Work task: Retype, word for word, each line between the lines holding "visited_at P v s →" and "- exists v. split; [lia|].", inclusive, and leave the rest of the data alone.

Source data:
::::

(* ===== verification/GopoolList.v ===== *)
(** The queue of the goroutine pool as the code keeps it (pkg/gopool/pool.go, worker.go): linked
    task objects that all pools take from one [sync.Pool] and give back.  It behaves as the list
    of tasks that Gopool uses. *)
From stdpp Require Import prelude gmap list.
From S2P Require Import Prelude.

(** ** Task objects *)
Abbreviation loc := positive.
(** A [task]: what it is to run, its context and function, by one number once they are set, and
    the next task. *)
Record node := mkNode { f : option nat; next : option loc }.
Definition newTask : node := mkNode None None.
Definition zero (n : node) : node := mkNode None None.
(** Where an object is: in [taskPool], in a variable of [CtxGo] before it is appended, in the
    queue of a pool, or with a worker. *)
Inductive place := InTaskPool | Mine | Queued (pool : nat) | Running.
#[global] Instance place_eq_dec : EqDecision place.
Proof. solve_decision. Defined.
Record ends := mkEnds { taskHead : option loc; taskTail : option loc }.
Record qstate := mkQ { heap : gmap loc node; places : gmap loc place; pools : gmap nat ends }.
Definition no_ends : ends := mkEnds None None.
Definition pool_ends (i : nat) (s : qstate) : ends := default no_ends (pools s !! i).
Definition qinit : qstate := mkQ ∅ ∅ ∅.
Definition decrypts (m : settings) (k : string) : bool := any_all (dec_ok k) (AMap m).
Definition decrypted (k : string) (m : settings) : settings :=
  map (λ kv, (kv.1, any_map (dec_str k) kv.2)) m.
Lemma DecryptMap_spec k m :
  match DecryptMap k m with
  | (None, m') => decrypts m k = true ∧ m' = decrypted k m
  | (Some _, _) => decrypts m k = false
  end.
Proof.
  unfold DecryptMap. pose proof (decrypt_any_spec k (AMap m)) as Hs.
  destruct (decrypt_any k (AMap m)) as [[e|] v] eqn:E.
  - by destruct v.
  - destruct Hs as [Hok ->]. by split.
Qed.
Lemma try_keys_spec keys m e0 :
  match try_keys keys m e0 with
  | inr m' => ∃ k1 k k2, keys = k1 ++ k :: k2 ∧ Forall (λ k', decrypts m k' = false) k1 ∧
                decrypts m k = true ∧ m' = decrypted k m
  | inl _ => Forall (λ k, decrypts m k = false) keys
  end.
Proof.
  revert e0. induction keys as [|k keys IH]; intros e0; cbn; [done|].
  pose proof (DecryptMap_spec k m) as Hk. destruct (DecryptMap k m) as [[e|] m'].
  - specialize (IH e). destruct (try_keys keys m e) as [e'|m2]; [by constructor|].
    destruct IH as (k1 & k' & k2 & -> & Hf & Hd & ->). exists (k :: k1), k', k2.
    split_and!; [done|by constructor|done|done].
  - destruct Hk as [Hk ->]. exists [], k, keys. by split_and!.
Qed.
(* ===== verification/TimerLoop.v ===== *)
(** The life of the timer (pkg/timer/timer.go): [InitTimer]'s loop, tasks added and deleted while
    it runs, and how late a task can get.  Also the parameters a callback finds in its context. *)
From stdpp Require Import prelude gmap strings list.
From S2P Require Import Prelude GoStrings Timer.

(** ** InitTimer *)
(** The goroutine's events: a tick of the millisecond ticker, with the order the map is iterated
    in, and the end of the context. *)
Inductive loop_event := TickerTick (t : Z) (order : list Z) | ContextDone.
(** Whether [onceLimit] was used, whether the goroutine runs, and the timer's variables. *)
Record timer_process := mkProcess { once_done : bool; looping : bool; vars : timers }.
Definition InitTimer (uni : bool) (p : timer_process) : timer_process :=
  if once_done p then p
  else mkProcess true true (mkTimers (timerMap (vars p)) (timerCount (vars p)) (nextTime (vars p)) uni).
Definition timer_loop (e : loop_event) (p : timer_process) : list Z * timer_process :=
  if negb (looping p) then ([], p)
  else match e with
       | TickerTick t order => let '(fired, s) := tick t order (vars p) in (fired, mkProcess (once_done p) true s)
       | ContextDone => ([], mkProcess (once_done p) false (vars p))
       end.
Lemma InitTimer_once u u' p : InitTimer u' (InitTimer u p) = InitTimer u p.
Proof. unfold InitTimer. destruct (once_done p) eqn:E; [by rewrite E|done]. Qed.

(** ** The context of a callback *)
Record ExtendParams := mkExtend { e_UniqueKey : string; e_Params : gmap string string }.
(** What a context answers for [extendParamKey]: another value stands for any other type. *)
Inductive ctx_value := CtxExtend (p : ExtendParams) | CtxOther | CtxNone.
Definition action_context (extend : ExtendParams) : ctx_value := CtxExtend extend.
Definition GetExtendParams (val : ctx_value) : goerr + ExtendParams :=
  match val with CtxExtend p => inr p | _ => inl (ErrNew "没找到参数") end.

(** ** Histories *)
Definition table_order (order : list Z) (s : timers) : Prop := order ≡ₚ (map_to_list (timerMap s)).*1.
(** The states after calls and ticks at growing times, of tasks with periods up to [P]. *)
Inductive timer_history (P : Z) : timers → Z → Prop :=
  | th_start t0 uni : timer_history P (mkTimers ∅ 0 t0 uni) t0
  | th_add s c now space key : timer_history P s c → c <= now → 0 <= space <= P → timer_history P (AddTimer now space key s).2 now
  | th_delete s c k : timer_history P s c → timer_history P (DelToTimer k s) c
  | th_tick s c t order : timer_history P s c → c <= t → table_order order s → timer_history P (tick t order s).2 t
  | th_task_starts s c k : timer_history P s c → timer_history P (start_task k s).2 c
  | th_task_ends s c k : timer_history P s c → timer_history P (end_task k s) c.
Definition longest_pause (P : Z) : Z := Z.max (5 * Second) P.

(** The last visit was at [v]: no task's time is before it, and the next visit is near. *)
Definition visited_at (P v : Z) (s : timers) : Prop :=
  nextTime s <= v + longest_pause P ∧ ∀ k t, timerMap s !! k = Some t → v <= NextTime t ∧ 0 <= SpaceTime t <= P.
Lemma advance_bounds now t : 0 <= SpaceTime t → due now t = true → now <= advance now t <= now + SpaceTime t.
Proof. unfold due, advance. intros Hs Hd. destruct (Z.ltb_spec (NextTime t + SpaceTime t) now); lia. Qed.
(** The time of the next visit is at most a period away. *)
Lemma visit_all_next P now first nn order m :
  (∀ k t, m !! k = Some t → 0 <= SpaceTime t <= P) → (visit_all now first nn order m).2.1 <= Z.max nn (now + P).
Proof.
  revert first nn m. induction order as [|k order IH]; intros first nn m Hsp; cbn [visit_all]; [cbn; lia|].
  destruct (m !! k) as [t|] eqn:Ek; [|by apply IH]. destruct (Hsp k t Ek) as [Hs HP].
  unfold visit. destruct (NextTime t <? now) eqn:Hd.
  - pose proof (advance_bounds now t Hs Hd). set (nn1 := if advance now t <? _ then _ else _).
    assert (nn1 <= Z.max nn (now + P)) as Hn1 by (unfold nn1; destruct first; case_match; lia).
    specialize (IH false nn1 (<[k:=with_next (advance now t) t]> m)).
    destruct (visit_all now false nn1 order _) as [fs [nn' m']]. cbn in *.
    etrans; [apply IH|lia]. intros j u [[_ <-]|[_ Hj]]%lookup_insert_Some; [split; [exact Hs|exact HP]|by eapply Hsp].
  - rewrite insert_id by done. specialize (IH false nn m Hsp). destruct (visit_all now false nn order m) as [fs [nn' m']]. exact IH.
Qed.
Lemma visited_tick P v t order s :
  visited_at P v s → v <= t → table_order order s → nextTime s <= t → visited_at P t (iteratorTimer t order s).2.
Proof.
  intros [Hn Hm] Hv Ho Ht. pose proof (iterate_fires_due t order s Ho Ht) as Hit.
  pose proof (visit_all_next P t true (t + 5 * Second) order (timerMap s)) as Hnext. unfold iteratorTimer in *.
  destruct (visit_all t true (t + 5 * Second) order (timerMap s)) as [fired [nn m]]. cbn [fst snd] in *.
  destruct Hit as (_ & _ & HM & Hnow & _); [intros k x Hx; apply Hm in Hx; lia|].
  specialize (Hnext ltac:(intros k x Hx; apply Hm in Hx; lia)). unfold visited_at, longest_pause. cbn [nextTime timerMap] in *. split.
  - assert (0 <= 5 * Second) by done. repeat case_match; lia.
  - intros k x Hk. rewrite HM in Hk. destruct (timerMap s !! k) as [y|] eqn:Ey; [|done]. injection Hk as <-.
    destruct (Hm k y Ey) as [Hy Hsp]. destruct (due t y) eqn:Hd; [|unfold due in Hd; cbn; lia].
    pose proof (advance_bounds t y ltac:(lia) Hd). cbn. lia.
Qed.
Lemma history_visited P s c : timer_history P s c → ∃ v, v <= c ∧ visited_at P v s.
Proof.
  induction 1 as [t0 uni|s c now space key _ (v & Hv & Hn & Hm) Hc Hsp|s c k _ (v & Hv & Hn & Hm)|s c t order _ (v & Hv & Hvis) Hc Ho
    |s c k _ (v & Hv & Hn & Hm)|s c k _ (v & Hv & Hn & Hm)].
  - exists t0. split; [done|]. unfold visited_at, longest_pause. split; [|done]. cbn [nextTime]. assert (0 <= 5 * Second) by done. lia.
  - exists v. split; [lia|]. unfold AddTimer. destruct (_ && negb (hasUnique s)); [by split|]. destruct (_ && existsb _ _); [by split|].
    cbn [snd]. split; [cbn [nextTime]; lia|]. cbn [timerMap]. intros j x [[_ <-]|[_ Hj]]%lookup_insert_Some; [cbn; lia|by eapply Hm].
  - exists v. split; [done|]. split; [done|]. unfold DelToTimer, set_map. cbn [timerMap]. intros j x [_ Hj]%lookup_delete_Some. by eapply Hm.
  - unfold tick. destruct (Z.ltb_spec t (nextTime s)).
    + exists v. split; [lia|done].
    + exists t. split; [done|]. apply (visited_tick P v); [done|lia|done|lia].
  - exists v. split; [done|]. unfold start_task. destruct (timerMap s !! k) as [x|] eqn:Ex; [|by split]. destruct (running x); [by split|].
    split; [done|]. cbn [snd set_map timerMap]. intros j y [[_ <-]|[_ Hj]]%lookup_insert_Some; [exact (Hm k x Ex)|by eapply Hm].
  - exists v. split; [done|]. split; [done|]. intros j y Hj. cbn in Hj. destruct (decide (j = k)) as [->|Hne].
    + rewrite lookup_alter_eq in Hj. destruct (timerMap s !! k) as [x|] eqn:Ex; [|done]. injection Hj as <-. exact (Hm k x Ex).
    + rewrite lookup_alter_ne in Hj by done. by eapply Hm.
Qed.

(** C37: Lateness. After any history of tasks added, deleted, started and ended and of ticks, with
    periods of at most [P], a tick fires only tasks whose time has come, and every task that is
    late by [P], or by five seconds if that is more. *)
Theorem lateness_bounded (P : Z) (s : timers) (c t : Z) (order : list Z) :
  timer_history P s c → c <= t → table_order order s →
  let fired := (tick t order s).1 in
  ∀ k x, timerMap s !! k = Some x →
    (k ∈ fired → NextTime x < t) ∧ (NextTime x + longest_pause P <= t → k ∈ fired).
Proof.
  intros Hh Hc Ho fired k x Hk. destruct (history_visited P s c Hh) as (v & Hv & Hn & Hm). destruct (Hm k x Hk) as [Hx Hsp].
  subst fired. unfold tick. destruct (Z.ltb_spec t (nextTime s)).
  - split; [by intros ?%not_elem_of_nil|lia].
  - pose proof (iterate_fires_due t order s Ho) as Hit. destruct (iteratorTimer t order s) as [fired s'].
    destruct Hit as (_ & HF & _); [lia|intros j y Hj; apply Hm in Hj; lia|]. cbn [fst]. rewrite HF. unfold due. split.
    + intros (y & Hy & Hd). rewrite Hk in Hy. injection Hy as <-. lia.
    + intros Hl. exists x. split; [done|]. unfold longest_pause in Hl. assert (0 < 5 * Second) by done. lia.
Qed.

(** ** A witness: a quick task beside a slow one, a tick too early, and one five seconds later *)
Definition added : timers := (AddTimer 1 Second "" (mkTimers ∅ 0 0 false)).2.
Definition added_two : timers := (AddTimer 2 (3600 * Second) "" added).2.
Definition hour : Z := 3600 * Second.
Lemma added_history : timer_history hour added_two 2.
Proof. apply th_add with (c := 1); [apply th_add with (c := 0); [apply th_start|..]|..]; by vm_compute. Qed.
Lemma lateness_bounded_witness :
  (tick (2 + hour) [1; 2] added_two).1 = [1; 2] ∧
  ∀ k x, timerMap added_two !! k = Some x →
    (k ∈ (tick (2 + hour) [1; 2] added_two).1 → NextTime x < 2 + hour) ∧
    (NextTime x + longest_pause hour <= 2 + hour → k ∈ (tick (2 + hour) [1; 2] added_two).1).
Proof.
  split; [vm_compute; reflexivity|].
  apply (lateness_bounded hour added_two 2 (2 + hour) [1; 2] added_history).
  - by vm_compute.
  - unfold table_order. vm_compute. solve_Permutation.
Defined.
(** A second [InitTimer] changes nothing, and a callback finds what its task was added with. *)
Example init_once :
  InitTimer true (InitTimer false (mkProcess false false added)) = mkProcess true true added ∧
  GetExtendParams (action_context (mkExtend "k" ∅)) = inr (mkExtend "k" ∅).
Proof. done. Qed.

::::

Response for this exercise:
  visited_at P v s → v <= t → table_order order s → nextTime s <= t → visited_at P t (iteratorTimer t order s).2.
Proof.
  intros [Hn Hm] Hv Ho Ht. pose proof (iterate_fires_due t order s Ho Ht) as Hit.
  pose proof (visit_all_next P t true (t + 5 * Second) order (timerMap s)) as Hnext. unfold iteratorTimer in *.
  destruct (visit_all t true (t + 5 * Second) order (timerMap s)) as [fired [nn m]]. cbn [fst snd] in *.
  destruct Hit as (_ & _ & HM & Hnow & _); [intros k x Hx; apply Hm in Hx; lia|].
  specialize (Hnext ltac:(intros k x Hx; apply Hm in Hx; lia)). unfold visited_at, longest_pause. cbn [nextTime timerMap] in *. split.
  - assert (0 <= 5 * Second) by done. repeat case_match; lia.
  - intros k x Hk. rewrite HM in Hk. destruct (timerMap s !! k) as [y|] eqn:Ey; [|done]. injection Hk as <-.
    destruct (Hm k y Ey) as [Hy Hsp]. destruct (due t y) eqn:Hd; [|unfold due in Hd; cbn; lia].
    pose proof (advance_bounds t y ltac:(lia) Hd). cbn. lia.
Qed.
Lemma history_visited P s c : timer_history P s c → ∃ v, v <= c ∧ visited_at P v s.
Proof.
  induction 1 as [t0 uni|s c now space key _ (v & Hv & Hn & Hm) Hc Hsp|s c k _ (v & Hv & Hn & Hm)|s c t order _ (v & Hv & Hvis) Hc Ho
    |s c k _ (v & Hv & Hn & Hm)|s c k _ (v & Hv & Hn & Hm)].
  - exists t0. split; [done|]. unfold visited_at, longest_pause. split; [|done]. cbn [nextTime]. assert (0 <= 5 * Second) by done. lia.
  - exists v. split; [lia|]. unfold AddTimer. destruct (_ && negb (hasUnique s)); [by split|]. destruct (_ && existsb _ _); [by split|].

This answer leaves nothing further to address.